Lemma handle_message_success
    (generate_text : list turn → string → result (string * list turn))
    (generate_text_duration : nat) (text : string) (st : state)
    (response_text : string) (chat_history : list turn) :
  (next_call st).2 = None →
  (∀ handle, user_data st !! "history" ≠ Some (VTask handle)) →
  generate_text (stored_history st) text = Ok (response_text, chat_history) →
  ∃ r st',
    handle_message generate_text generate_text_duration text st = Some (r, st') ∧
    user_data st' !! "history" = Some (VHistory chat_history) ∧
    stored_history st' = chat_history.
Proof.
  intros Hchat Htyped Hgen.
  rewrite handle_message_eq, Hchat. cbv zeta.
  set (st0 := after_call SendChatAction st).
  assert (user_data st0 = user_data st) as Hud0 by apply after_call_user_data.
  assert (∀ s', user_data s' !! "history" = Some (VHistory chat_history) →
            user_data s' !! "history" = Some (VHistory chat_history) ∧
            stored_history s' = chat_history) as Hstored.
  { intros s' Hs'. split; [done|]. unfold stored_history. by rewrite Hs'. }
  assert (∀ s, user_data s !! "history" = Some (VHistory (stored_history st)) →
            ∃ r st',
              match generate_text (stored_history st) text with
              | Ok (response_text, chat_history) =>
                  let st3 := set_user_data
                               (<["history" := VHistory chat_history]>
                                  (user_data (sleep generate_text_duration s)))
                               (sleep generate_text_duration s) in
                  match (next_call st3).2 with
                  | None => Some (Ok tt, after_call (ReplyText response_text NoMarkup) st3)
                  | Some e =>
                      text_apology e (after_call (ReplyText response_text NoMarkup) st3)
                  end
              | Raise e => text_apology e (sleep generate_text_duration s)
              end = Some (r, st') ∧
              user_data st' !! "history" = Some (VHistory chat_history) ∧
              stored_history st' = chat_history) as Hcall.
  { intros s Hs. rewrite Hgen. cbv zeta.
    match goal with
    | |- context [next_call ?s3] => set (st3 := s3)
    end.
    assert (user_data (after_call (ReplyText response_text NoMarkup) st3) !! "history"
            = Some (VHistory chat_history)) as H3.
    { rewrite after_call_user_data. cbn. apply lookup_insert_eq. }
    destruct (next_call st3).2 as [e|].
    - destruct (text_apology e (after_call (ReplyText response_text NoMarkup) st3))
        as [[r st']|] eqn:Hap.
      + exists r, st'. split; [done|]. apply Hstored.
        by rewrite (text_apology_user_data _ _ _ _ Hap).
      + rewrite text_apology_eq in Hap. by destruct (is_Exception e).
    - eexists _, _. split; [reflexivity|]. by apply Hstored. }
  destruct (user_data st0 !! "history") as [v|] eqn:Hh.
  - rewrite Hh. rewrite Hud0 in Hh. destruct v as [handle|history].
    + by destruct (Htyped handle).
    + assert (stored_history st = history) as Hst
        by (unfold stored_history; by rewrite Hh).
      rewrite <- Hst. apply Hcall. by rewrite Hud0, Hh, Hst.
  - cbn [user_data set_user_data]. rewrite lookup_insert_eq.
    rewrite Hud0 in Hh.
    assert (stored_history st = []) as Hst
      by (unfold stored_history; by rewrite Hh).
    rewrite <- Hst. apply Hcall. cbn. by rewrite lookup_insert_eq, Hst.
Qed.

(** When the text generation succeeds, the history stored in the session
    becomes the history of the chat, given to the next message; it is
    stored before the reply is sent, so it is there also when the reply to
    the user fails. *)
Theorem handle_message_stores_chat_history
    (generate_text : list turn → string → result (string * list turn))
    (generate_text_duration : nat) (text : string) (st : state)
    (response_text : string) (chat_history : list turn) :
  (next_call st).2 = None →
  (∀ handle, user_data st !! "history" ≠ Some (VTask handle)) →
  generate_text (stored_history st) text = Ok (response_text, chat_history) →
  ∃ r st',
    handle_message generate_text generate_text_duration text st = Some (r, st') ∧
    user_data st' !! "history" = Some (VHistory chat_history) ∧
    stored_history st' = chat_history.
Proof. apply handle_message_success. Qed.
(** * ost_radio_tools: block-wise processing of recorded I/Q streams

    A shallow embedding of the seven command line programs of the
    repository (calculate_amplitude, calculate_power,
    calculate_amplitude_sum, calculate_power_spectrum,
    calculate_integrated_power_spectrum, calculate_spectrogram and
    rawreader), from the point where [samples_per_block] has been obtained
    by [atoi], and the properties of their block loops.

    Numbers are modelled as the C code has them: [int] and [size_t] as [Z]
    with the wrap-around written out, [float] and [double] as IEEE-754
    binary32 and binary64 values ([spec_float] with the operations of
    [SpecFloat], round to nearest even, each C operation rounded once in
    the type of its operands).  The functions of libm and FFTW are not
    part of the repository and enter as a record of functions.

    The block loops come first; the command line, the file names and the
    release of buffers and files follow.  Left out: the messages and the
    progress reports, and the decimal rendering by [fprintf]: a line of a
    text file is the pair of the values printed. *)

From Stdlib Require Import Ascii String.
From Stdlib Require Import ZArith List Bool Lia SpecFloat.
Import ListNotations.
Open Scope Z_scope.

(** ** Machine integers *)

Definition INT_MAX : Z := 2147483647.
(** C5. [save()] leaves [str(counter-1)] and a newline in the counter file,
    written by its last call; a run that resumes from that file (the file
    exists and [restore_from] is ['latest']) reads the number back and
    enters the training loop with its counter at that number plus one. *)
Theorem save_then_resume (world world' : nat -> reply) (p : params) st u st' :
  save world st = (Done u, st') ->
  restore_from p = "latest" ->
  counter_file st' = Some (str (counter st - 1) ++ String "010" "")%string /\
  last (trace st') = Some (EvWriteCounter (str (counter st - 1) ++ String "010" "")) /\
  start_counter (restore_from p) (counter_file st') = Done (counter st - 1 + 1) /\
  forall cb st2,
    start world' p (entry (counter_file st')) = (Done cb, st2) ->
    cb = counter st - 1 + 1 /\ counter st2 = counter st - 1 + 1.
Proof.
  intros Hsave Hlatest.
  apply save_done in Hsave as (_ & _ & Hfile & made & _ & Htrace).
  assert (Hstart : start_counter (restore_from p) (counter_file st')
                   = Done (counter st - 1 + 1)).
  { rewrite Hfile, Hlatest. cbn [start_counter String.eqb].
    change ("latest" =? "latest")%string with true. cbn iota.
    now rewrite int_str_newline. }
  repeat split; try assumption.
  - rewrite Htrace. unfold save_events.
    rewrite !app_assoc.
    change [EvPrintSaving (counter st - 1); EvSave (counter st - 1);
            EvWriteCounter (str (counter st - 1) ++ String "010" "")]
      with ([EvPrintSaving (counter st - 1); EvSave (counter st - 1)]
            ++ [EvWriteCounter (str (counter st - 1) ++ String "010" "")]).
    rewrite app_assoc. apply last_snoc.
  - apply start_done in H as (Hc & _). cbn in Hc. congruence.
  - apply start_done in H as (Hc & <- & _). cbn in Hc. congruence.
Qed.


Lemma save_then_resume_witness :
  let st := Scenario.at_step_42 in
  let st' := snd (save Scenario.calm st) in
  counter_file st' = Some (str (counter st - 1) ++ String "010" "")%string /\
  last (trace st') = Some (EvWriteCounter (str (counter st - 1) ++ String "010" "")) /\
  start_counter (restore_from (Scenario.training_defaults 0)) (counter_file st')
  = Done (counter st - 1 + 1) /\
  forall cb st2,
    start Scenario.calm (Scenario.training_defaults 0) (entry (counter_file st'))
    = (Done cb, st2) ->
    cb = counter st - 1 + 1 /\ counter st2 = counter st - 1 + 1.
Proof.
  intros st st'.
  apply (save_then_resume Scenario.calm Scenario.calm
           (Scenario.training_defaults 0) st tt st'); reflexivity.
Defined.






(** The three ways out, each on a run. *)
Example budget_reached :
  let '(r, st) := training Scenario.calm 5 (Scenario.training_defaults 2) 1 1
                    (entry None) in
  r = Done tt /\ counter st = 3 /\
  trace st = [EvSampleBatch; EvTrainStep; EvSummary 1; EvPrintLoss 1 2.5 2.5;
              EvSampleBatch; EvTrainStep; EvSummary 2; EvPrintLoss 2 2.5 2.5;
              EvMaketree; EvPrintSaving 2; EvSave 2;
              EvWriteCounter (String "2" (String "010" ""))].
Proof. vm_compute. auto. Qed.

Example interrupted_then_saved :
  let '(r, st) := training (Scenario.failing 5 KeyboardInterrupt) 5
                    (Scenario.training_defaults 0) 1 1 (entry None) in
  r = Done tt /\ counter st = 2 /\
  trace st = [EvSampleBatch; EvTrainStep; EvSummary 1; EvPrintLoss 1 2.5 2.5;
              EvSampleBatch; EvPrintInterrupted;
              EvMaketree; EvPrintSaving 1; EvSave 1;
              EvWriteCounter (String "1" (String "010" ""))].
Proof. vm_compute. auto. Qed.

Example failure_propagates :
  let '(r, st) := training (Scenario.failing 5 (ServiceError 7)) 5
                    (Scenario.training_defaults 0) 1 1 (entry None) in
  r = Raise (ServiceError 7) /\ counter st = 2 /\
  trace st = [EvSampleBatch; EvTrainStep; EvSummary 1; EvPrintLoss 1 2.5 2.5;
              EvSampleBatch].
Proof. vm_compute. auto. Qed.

* * *

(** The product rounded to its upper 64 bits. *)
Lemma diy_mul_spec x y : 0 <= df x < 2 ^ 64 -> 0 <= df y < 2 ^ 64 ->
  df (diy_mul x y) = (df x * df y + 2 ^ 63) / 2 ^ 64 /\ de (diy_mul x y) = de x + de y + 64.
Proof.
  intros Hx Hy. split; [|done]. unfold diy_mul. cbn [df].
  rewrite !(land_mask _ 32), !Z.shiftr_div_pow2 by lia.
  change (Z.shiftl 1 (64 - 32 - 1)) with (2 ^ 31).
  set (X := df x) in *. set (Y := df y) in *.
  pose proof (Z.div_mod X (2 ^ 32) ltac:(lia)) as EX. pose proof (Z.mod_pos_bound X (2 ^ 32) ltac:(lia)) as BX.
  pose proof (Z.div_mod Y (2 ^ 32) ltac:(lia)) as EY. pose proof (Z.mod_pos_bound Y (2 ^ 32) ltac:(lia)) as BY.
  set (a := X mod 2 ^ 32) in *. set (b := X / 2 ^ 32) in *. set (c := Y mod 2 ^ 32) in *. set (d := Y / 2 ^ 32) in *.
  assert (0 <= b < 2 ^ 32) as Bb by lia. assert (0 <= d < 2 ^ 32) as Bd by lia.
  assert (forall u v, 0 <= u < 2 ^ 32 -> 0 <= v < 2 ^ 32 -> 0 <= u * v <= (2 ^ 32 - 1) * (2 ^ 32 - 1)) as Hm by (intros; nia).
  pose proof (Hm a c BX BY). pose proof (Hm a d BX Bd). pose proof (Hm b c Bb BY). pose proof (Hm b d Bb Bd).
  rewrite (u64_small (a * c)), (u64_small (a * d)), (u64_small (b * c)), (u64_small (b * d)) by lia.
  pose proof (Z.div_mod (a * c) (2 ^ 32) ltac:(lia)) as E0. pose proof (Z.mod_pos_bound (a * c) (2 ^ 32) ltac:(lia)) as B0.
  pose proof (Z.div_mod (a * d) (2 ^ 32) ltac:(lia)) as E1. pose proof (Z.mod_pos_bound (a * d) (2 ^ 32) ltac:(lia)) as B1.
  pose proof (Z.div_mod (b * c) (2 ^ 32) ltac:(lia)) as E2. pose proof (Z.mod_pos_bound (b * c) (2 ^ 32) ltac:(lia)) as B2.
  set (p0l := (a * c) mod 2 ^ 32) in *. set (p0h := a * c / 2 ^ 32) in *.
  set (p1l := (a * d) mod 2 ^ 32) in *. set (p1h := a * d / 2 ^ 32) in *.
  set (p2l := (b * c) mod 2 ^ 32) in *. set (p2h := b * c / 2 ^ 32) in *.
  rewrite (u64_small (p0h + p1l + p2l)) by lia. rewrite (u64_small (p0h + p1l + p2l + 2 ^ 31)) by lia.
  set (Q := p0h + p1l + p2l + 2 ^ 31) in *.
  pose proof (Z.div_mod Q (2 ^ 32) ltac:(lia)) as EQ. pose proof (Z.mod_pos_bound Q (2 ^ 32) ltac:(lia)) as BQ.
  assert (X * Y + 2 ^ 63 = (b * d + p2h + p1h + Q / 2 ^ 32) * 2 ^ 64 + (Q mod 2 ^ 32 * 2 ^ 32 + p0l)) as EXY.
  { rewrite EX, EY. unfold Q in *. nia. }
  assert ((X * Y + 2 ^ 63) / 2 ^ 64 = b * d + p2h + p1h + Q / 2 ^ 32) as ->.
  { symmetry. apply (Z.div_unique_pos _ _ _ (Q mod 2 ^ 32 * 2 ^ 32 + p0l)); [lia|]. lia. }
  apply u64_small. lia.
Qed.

# EXERCISE INSTRUCTIONS
All that belongs in the answer is the run of lines above from the line containing "[EvWriteCounter (str (counter" through the line containing "let '(r, st) := training (Scenario.failing 5 (ServiceError", exactly as written.

# REPLY
            ++ [EvWriteCounter (str (counter st - 1) ++ String "010" "")]).
    rewrite app_assoc. apply last_snoc.
  - apply start_done in H as (Hc & _). cbn in Hc. congruence.
  - apply start_done in H as (Hc & <- & _). cbn in Hc. congruence.
Qed.


Lemma save_then_resume_witness :
  let st := Scenario.at_step_42 in
  let st' := snd (save Scenario.calm st) in
  counter_file st' = Some (str (counter st - 1) ++ String "010" "")%string /\
  last (trace st') = Some (EvWriteCounter (str (counter st - 1) ++ String "010" "")) /\
  start_counter (restore_from (Scenario.training_defaults 0)) (counter_file st')
  = Done (counter st - 1 + 1) /\
  forall cb st2,
    start Scenario.calm (Scenario.training_defaults 0) (entry (counter_file st'))
    = (Done cb, st2) ->
    cb = counter st - 1 + 1 /\ counter st2 = counter st - 1 + 1.
Proof.
  intros st st'.
  apply (save_then_resume Scenario.calm Scenario.calm
           (Scenario.training_defaults 0) st tt st'); reflexivity.
Defined.






(** The three ways out, each on a run. *)
Example budget_reached :
  let '(r, st) := training Scenario.calm 5 (Scenario.training_defaults 2) 1 1
                    (entry None) in
  r = Done tt /\ counter st = 3 /\
  trace st = [EvSampleBatch; EvTrainStep; EvSummary 1; EvPrintLoss 1 2.5 2.5;
              EvSampleBatch; EvTrainStep; EvSummary 2; EvPrintLoss 2 2.5 2.5;
              EvMaketree; EvPrintSaving 2; EvSave 2;
              EvWriteCounter (String "2" (String "010" ""))].
Proof. vm_compute. auto. Qed.

Example interrupted_then_saved :
  let '(r, st) := training (Scenario.failing 5 KeyboardInterrupt) 5
                    (Scenario.training_defaults 0) 1 1 (entry None) in
  r = Done tt /\ counter st = 2 /\
  trace st = [EvSampleBatch; EvTrainStep; EvSummary 1; EvPrintLoss 1 2.5 2.5;
              EvSampleBatch; EvPrintInterrupted;
              EvMaketree; EvPrintSaving 1; EvSave 1;
              EvWriteCounter (String "1" (String "010" ""))].
Proof. vm_compute. auto. Qed.

Example failure_propagates :
  let '(r, st) := training (Scenario.failing 5 (ServiceError 7)) 5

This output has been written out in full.